(** Both endpoints tick: one more turn. *)
Lemma midway_round net n m l0 r0 ts l r es lastl lastr budget t1 t2 :
  midway net n m l0 r0 ts l r es lastl lastr (budget + 6) → 0 ≤ budget → in_window t0 T t1 → in_window t0 T t2 →
  on_time limited stepr lastr t1 → on_time limited stepl lastl t2 →
  ∃ net' n' m' es' t l' r', exec_all (mkSystem net [n; m]) [Tick 1 t1; Tick 0 t2] = Ok (mkSystem net' [n'; m'], es') ∧
    midway net' n' m' l0 r0 (ts ++ [t]) l' r' (es ++ es') t2 t1 budget.
Proof using Hab.
  intros [Hp Hkeep Hl Hr [Hrl Hrr Hpacel Hpacer] Hpl Hpr (l1 & buffer & now & Hrun & Hact & Hbuf & Hnow) Hts Hsizes Hsent] Hb Ht1 Ht2 Hduer Hduel.
  pose proof Hab as Hba. rewrite same_key_sym in Hba. apply pair_sym in Hp. replace (budget + 6) with ((budget + 3) + 3) in Hp by lia.
  rewrite <-Hpacer in Hrr, Hduer. rewrite <-Hpacel in Hrl, Hduel.
  destruct (fresh_tick limited 1 0 cfgr cfgl b a sizer sizel basel baser ltac:(done) Hab t0 T net m n r l _ _ es (budget + 3) lastr t1 Hp ltac:(lia) Ht1 Hr Hkeep Hrr Hduer)
    as (net1 & m' & es1 & r' & rest & bufr & Hex1 & Hrunr & Hbufr & Hp1 & Hkeep1 & Hr' & Hlenr & _ & Hrr' & Hmr).
  apply pair_sym in Hp1. cbn [tail app] in Hp1.
  destruct (fresh_tick limited 0 1 cfgl cfgr a b sizel sizer baser basel ltac:(done) Hba t0 T net1 n m' l r' _ _ _ budget lastl t2 Hp1 Hb Ht2 Hl Hkeep1 Hrl Hduel)
    as (net2 & n' & es2 & l' & rest' & bufl & Hex2 & Hrunl & Hbufl & Hp2 & Hkeep2 & Hl' & Hlenl & Hsl & Hrl' & Hml).
  exists net2, n', m', (es1 ++ es2), (mkTurn buffer now rest bufr t1 rest'), l', r'.
  split.
  { cbn [exec_all]. rewrite (Hex1 [n; m] eq_refl). cbn [mbind result_bind]. change (<[1%nat := m']> [n; m]) with [n; m'].
    rewrite (Hex2 [n; m'] eq_refl). cbn [mbind result_bind]. change (<[0%nat := n']> [n; m']) with [n'; m']. by rewrite app_nil_r. }
  pose proof (size_range _ _ _ _ (se_limits _ _ _ _ _ _ _ (eo_seat _ _ _ _ _ _ _ _ _ _ _ _ _ (pa_own _ _ _ _ _ _ _ _ _ _ _ _ _ _ _ _ _ _ _ _ Hp2)))).
  pose proof (size_range _ _ _ _ (se_limits _ _ _ _ _ _ _ (eo_seat _ _ _ _ _ _ _ _ _ _ _ _ _ (pa_other _ _ _ _ _ _ _ _ _ _ _ _ _ _ _ _ _ _ _ _ Hp2)))).
  rewrite <-app_assoc in Hp2. cbn [tail app] in Hp2. rewrite Hpl in Hp2. rewrite Hpacer in Hrr'. rewrite Hpacel in Hrl'.
  split; rewrite ?length_app, ?Nat.add_1_r, ?Nat.add_succ_r; cbn [length]; try done; try congruence; try lia.
  - split; try done; congruence.
  - cbn [receives app fmap list_fmap run] in Hrunl, Hrunr. apply Prelude.bind_Ok in Hrunl as (l2 & Hrcv & Hrunl).
    apply Prelude.bind_Ok in Hrunl as (l3 & Hfl & [= ->]).
    exists l2, bufl, t2. split_and!; try done. rewrite turns_snoc, (run_app _ _ _ _ _ _ _ _ Hrun). unfold turn_actions.
    cbn [run left_buffer left_now left_behind right_buffer right_now right_behind]. rewrite Hact. cbn [mbind result_bind].
    apply Prelude.bind_Ok in Hrunr as (r2 & -> & Hrunr). cbn [mbind result_bind].
    apply Prelude.bind_Ok in Hrunr as (r3 & -> & [= ->]). cbn [mbind result_bind]. rewrite <-Hpr. by rewrite Hrcv.
  - apply Forall_app. split; [done|]. apply Forall_singleton. unfold turn_ok. cbn. destruct Hnow, Ht1. split_and!; lia || done.
  - apply Forall_app. split; [done|]. by apply Forall_singleton.
Qed.

(** ** The calls *)

Fixpoint rounds (ws : list (Z * Z)) : list call :=
  match ws with
  | [] => []
  | w :: ws => [Tick 1 w.1; Tick 0 w.2] ++ rounds ws
  end.

Lemma exec_all_app cs cs' : ∀ s : System FakeNetwork.FakeNetwork,
  exec_all s (cs ++ cs') = ('(s1, es) ← exec_all s cs; '(s2, es') ← exec_all s1 cs'; Ok (s2, es ++ es')).
Proof using Type.
  induction cs as [|c cs IH]; intros s; cbn [app exec_all mbind result_bind].
  { by destruct (exec_all s cs') as [[]|]. }
  destruct (exec s c) as [[s1 es]|]; [|done]. cbn [mbind result_bind]. rewrite IH.
  destruct (exec_all s1 cs) as [[s2 es2]|]; [|done]. cbn [mbind result_bind].
  destruct (exec_all s2 cs') as [[s3 es3]|]; [|done]. cbn. by rewrite app_assoc.
Qed.

(** From the last ticks at [lastl] and [lastr] on, the moments of the rounds: nothing has
    timed out, and the rates are kept to. *)
Fixpoint timely (lastl lastr : Z) (ws : list (Z * Z)) : Prop :=
  match ws with
  | [] => True
  | w :: ws =>
      (in_window t0 T w.1 ∧ on_time limited stepr lastr w.1) ∧ (in_window t0 T w.2 ∧ on_time limited stepl lastl w.2) ∧
      timely w.2 w.1 ws
  end.
(* ===== verification/Startup.v ===== *)
(** * Startup: two endpoints from their constructors on

    Both endpoints are constructed on one fake network, one of them calls [connect], and
    they tick in turn. [Handshake] says what the two connection managers do with a request
    and a response that arrive; here the messages go through whole packets and the public
    calls of neptun/neptun.h, and what the handshake leaves is a state from which [Lossy]
    and [Rounds] go on. With rate limits, each end comes back one interval after its
    first tick. *)
From Stdlib Require Import ZArith Lia Sorted.
From stdpp Require Import prelude strings.
From S2P Require Import Prelude Span IoBuffer FlipBuffer Messages ReliableStream PacketDeliveryManager ConnectionManager UnreliableStream Ticker Metrics IpAddress OrderedMap Network Neptun Datagrams Scenarios Channel Progress System Handshake Ends Lossy Rounds.
Open Scope Z_scope.

(** ** Peers with empty streams *)

(** A peer that has been given no message and has received none. *)
Definition blank (t : Ticker) (m : PacketDeliveryManager) (c : ConnectionManager) : Peer :=
  mkPeer t m c (ReliableStream.create ReliableStream.kDefaultCapacity)
    (UnreliableStream.create UnreliableStream.kDefaultCapacity).

(** Its packet is a header and what the connection manager writes. *)
Lemma blank_write t m c buffer now m' i a mask c' handshake n :
  PacketDeliveryManager.write m buffer now = Ok (m', PacketHeader.encode i a mask ++ drop 12 buffer, 12) →
  in_u 32 i → ConnectionManager.write c i (drop 12 buffer) = Ok (c', handshake, n) →
  0 ≤ n ≤ len handshake → len handshake ≤ 1793 → len buffer ≤ 1793 →
  write_packet (blank t m c) buffer now = Ok (blank t m' c', PacketHeader.encode i a mask ++ handshake, (12, n, 0, 0)).
Proof.
  intros Hm Hi Hc Hn Hl Hb. pose proof (PacketHeader.packet_header_length_encode i a mask) as Hhdr.
  unfold write_packet. cbn [packet_delivery_manager blank]. rewrite Hm. cbn [mbind result_bind].
  rewrite span_first_Ok by list_lia. cbn [mbind result_bind].
  rewrite take_app_le by (rewrite Hhdr; lia). rewrite (take_ge (PacketHeader.encode i a mask)) by (rewrite Hhdr; lia).
  rewrite <-(app_nil_r (PacketHeader.encode i a mask)) at 1. rewrite PacketHeader.id_encode, wrap_small by done.
  cbn [mbind result_bind]. erewrite on_advance_Ok; [|done|list_lia|].
  2:{ cbn [connection_manager blank]. rewrite Hc. cbn [mbind result_bind].
    rewrite <-(take_drop (Z.to_nat n) handshake) at 1. erewrite on_advance_Ok; [|list_lia|list_lia|].
    2:{ cbn [reliable_stream blank]. replace (ReliableStream.write _ i (drop (Z.to_nat n) handshake))
        with (Ok (ReliableStream.create ReliableStream.kDefaultCapacity, drop (Z.to_nat n) handshake, 0)) by done.
      cbn [mbind result_bind]. rewrite <-(app_nil_l (drop (Z.to_nat n) handshake)) at 1.
      erewrite on_advance_Ok; [|done|list_lia|].
      2:{ replace (UnreliableStream.write _ (drop (Z.to_nat n) handshake))
          with (Ok (UnreliableStream.create UnreliableStream.kDefaultCapacity, drop (Z.to_nat n) handshake, 0)) by done.
        cbn [mbind result_bind]. by rewrite Span.advance_Ok by list_lia. }
      done. }
    cbn [mbind result_bind]. rewrite app_nil_l, take_drop. done. }
  done.
Qed.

☆ ☆ ☆ ☆ ☆ ☆ ☆

▶ _Problem to solve_
Your output must be the lines of the material above, from the first through the line that contains "pose proof Hab", copied exactly. Include both endpoints and nothing else.

▶ _The answer_
(** Both endpoints tick: one more turn. *)
Lemma midway_round net n m l0 r0 ts l r es lastl lastr budget t1 t2 :
  midway net n m l0 r0 ts l r es lastl lastr (budget + 6) → 0 ≤ budget → in_window t0 T t1 → in_window t0 T t2 →
  on_time limited stepr lastr t1 → on_time limited stepl lastl t2 →
  ∃ net' n' m' es' t l' r', exec_all (mkSystem net [n; m]) [Tick 1 t1; Tick 0 t2] = Ok (mkSystem net' [n'; m'], es') ∧
    midway net' n' m' l0 r0 (ts ++ [t]) l' r' (es ++ es') t2 t1 budget.
Proof using Hab.
  intros [Hp Hkeep Hl Hr [Hrl Hrr Hpacel Hpacer] Hpl Hpr (l1 & buffer & now & Hrun & Hact & Hbuf & Hnow) Hts Hsizes Hsent] Hb Ht1 Ht2 Hduer Hduel.
  pose proof Hab as Hba. rewrite same_key_sym in Hba. apply pair_sym in Hp. replace (budget + 6) with ((budget + 3) + 3) in Hp by lia.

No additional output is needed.